Em prólogo, a presença do poeta, na literatura brasileira moderna, é das mais importantes, não fosse ele o primeiro escritor a “organizar” e sistematizar as conquistas de 1922, a que estavam ligados poetas que vinham de correntes tradicionais. Drummond foi o nosso primeiro poeta a entrar “puro” na fase nova, e a inaugura exatamente em 1930, com Alguma poesia, etapa que seria uma espécie de “segundo tempo” do modernismo brasileiro, com a revitalização também da prosa. Em A rosa do povo (1945) testemunha sua reação ante a dor coletiva e a miséria do mundo moderno, com seu mecanismo, seu materialismo, sua falta de humanidade. 

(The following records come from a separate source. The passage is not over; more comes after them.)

(* ===== verification/CoreProps.v ===== *)
(** * What the requests of the system-core daemon do

    Theorems on the dispatcher: what a request can change, what the gate of the
    policy keeps out, the invariant of the daemon's state, and the request the
    gate does not stop. *)
From S2P Require Import Prelude RustStd Json Signing UpdateCore TaskGraph HashChain AuditChain.
From S2P Require Import CoreTypes DepGraph Manager Sandbox Policy AgentCore Devices UnixFs Storage.
From S2P Require Import Actions RuntimeLog RuntimeHost Credentials AppManager SystemInfo TaskToAction.
From S2P Require Import CoreState CoreCommands CoreSecurity CoreAgents CoreDispatch RuntimeScenarios.

(** ** Runs of a handler *)

Section runs.
Context {E J : Type}.
Implicit Types (R : relation (Core E J)) (c : Core E J).

(** The state a handler leaves is related to the one it found. *)
Definition runs_in {A} R (m : Cmd E J A) c : Prop := R c (m c).1.

Lemma runs_ret {A} R `{!Reflexive R} (a : A) c : runs_in R (mret a) c.
Proof. change (R c c). reflexivity. Qed.

Lemma runs_panics {A} R `{!Reflexive R} c : runs_in R (panics (A := A)) c.
Proof. change (R c c). reflexivity. Qed.

Lemma runs_state R `{!Reflexive R} c : runs_in R state c.
Proof. change (R c c). reflexivity. Qed.

Lemma runs_update R f c : R c (f c) → runs_in R (update f) c.
Proof. done. Qed.

Lemma runs_bind {A B} R `{!Transitive R} (m : Cmd E J A) (f : A → Cmd E J B) c :
  runs_in R m c → (∀ a c', m c = (c', Some a) → runs_in R (f a) c') → runs_in R (m ≫= f) c.
Proof.
  unfold runs_in. intros Hm Hf.
  change ((m ≫= f) c) with
    (let '(c, o) := m c in match o with Some a => f a c | None => (c, None) end).
  destruct (m c) as [c' [a|]] eqn:E1; simpl in *; [|done]. by etransitivity; [|apply Hf].
Qed.

Lemma runs_bind_state {B} R (f : Core E J → Cmd E J B) c :
  runs_in R (f c) c → runs_in R (state ≫= f) c.
Proof. done. Qed.
End runs.

(** ** Footprints *)

(** The parts of the state that a request can change.  The environment is not
    one of them, and the configuration, the trust store and the version policy
    never change. *)
Inductive Part := PManager | PApps | PFiles | PAudit | PCredentials | PUpdates | PAgent | PDevices.
#[export] Instance Part_eq_dec : EqDecision Part. Proof. solve_decision. Defined.

Section footprints.
Context {E J : Type}.
Implicit Types (c : Core E J).

Definition same_part (p : Part) c c' : Prop :=
  match p with
  | PManager => co_manager c' = co_manager c
  | PApps => co_apps c' = co_apps c
  | PFiles => co_fs c' = co_fs c
  | PAudit => co_audit c' = co_audit c
  | PCredentials => co_credentials c' = co_credentials c
  | PUpdates => co_update_status c' = co_update_status c
  | PAgent => co_agent c' = co_agent c
  | PDevices => co_devices c' = co_devices c
  end.

Definition same_setup c c' : Prop :=
  co_files c' = co_files c ∧ co_trust_store c' = co_trust_store c ∧
  co_version_policy c' = co_version_policy c.

(** Everything but the listed parts is as before. *)
Definition touches (l : list Part) c c' : Prop :=
  same_setup c c' ∧ ∀ p, p ∉ l → same_part p c c'.

#[export] Instance touches_preorder l : PreOrder (touches l).
Proof.
  split.
  - intros c. split; [done|]. by intros [].
  - intros c1 c2 c3 [(?&?&?) Ha] [(?&?&?) Hb]. split; [split_and!; congruence|].
    intros p Hp. specialize (Ha p Hp). specialize (Hb p Hp). destruct p; simpl in *; congruence.
Qed.
Definition start_manifests (files : F) (dir : string) (trust_store : option Manifest.TrustStore) :
    result (list ServiceManifest) AetherError :=
  match trust_store with
  | Some store => load_manifests_with_trust files dir (Some store)
  | None => load_manifests_from_dir files dir
  end.

(** [main] up to the loop over connections.  [Err] is the text it exits with. *)
Definition start (arg : option string) (files : F) (config : WorkspaceConfig) (fs : filesystem)
    (key : list byte) (e : E) : option (result (Core E J) string) :=
  match start_trust_store files e with
  | Err e => Some (Err e)
  | Ok trust_store =>
      match start_manifests files (start_manifests_dir arg e) trust_store with
      | Err e => Some (Err (AetherError_display e))
      | Ok manifests => boot manifests trust_store config fs key e
      end
  end.
End start.

(** ** Names of manifests *)

Lemma str_last_app (a b : string) : b ≠ EmptyString → str_last (a +:+ b) = str_last b.
Proof.
  intros Hb. induction a as [|c a IH]; [done|]. rewrite str_app_cons.
  destruct (a +:+ b) as [|d x] eqn:Ea; [|by rewrite <-IH].
  destruct a; [by rewrite str_app_empty in Ea|discriminate].
Qed.

Lemma ends_with_last (suf s : string) :
  suf ≠ EmptyString → ends_with suf s = true → str_last s = str_last suf.
Proof.
  intros Hs. induction s as [|c s IH]; cbn [ends_with]; rewrite orb_true_iff; intros [H%String.eqb_eq|H];
    [by rewrite H|done|by rewrite H|].
  rewrite <-(IH H). destruct s; [|done]. cbn [ends_with] in H.
  apply orb_prop in H as [H%String.eqb_eq|?]; done.
Qed.

Lemma str_split_one sep s p : str_split sep s = [p] → s = p.
Proof.
  revert p. induction s as [|c s IH]; intros p; [by intros [= <-]|]. rewrite str_split_cons.
  pose proof (str_split_nonempty sep s) as Hne.
  destruct (str_split sep s) as [|q l]; [done|]. destruct (Ascii.eqb c sep); [done|].
  intros [= <- ->]. by rewrite (IH q eq_refl) at 1.
Qed.

(** The last part of a split is what follows the last separator. *)
Lemma str_split_last sep s p q l x :
  str_split sep s = p :: q :: l → last (q :: l) = Some x → ∃ a, s = a +:+ String sep x.
Proof.
  revert p q l. induction s as [|c s IH]; intros p q l; [done|]. rewrite str_split_cons.
  destruct (str_split sep s) as [|p' l'] eqn:Es; [by destruct (str_split_nonempty sep s)|].
  destruct (Ascii.eqb_spec c sep) as [->|_].
  - intros [= <- -> ->] Hx. destruct l as [|q' l].
    + injection Hx as ->. exists EmptyString. by rewrite (str_split_one _ _ _ Es).
    + destruct (IH q q' l eq_refl Hx) as [a ->]. by exists (String sep a).
  - intros [= <- ->] Hx. destruct (IH p' q l eq_refl Hx) as [a ->]. by exists (String c a).
Qed.

Lemma json_name name : path_extension name = Some "json" → ∃ a, name = a +:+ ".json".
Proof.
  unfold path_extension. destruct (name =? "..")%string; [done|].
  destruct (str_split "." name) as [|p [|q l]] eqn:Es; [done|by destruct p|].
  intros Hx. apply (str_split_last "." name p q l); [done|].
  destruct p; [destruct l; [done|]|]; by rewrite last_cons_cons in Hx.
Qed.

Lemma path_join_suffix dir name : ∃ p, path_join dir name = p +:+ name.
Proof.
  unfold path_join. destruct (String.prefix "/" name); [by exists EmptyString|].
  destruct (str_last dir) as [c|]; [|by exists EmptyString].
  destruct (Ascii.eqb c "/"); [by exists dir|]. exists (dir +:+ "/"). by rewrite str_app_assoc.
Qed.

(** The second guard of the loop never applies. *)
Lemma json_is_no_signature dir name :
  path_extension name = Some "json" → ends_with ".json.sig" (path_join dir name) = false.
Proof.
  intros [a ->]%json_name. destruct (path_join_suffix dir (a +:+ ".json")) as [p ->].
  destruct (ends_with _ _) eqn:H; [|done]. apply ends_with_last in H; [|done].
  by rewrite <-str_app_assoc, str_last_app in H.
Qed.

(** ** What is loaded *)

Section loaded.
Context {F : Type} `{!ManifestFs F} `{!ManifestJson} {Cr : Crypto}.
Implicit Types (fs : F) (trust : option Manifest.TrustStore).

(** The text of the envelope is a signature of exactly the bytes of the
    manifest by a key whose fingerprint is trusted. *)
Definition signature_for (store : Manifest.TrustStore) (raw sig_text : string) : Prop :=
  ∃ envelope k s,
    signed_manifest_from_str sig_text = Ok envelope ∧
    Manifest.sm_manifest_bytes envelope = as_bytes raw ∧
    length (Manifest.sm_signer_public_key envelope) = 32 ∧
    length (Manifest.env_signature (Manifest.sm_signature envelope)) = 64 ∧
    vk_from_bytes (Manifest.sm_signer_public_key envelope) = Some k ∧
    sig_try_from (Manifest.env_signature (Manifest.sm_signature envelope)) = Some s ∧
    vk_verify k (as_bytes raw) s = true ∧
    fp_hex (Fingerprint_for_public_key k) ∈ Manifest.ts_fingerprints store.

(** The file of that name holds the manifest, which is valid, and with a trust
    store the file beside it holds its signature. *)
Definition manifest_file fs (dir : string) trust (name : string) (m : ServiceManifest) : Prop :=
  ∃ raw, read_to_string fs (path_join dir name) = Ok raw ∧
    service_manifest_from_str raw = Ok m ∧ ServiceManifest_validate m = Ok tt ∧
    ∀ store, trust = Some store → ∃ sig_text,
      read_to_string fs (path_join dir name +:+ ".sig") = Ok sig_text ∧ signature_for store raw sig_text.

Cinqüenta e cinco poemas compõem a obra "A Rosa do Povo", que foi criada por Carlos Drummond de Andrade entre os anos de 1943 e 1945. É o mais longo de seus livros de poemas. (E o próprio título do poema tem uma simbologia: uma rosa nasce para o povo, será a poesia para o coletivo? Para tentar saber, precisamos ler o poema "A flor e a náusea"). 
Nessa época, o mundo vivia o horror da Segunda Guerra Mundial, e Drummond, que nunca fora alheio a questões ideológicas ou humanas, aos sofrimentos ou à dor dos seres na cidade ou no campo, escreveu neste livro (ao lado de outros diversos temas) sua indignação e tristeza melancólica com o mundo, com a violência e com a necessidade de se ter uma ideologia.
A Biografia Drummoniana
Nasceu em Itabira (MG) em 1902. Fez os estudos secundários em Belo Horizonte, num colégio interno, onde permaneceu até que um período de doença levou-o de novo para Itabira. Voltou para outro internato, desta vez em Nova Friburgo, no estado do Rio de Janeiro. Pouco ficaria nessa escola: acusado de “insubordinação mental” – sabe-se lá o que poderia ser isso! -, foi expulso do colégio. Em 1921 começou a colaborar com o Diário de Minas. Em 1925, diplomou-se em farmácia, profissão pela qual demonstrou pouco interesse. Nessa época, já redator do Diário de Minas, tinha contacto com os modernistas de São Paulo. Na Revista Antropofagia publicou, em 1928, o poema “No meio do caminho”, que provocaria muito comentário.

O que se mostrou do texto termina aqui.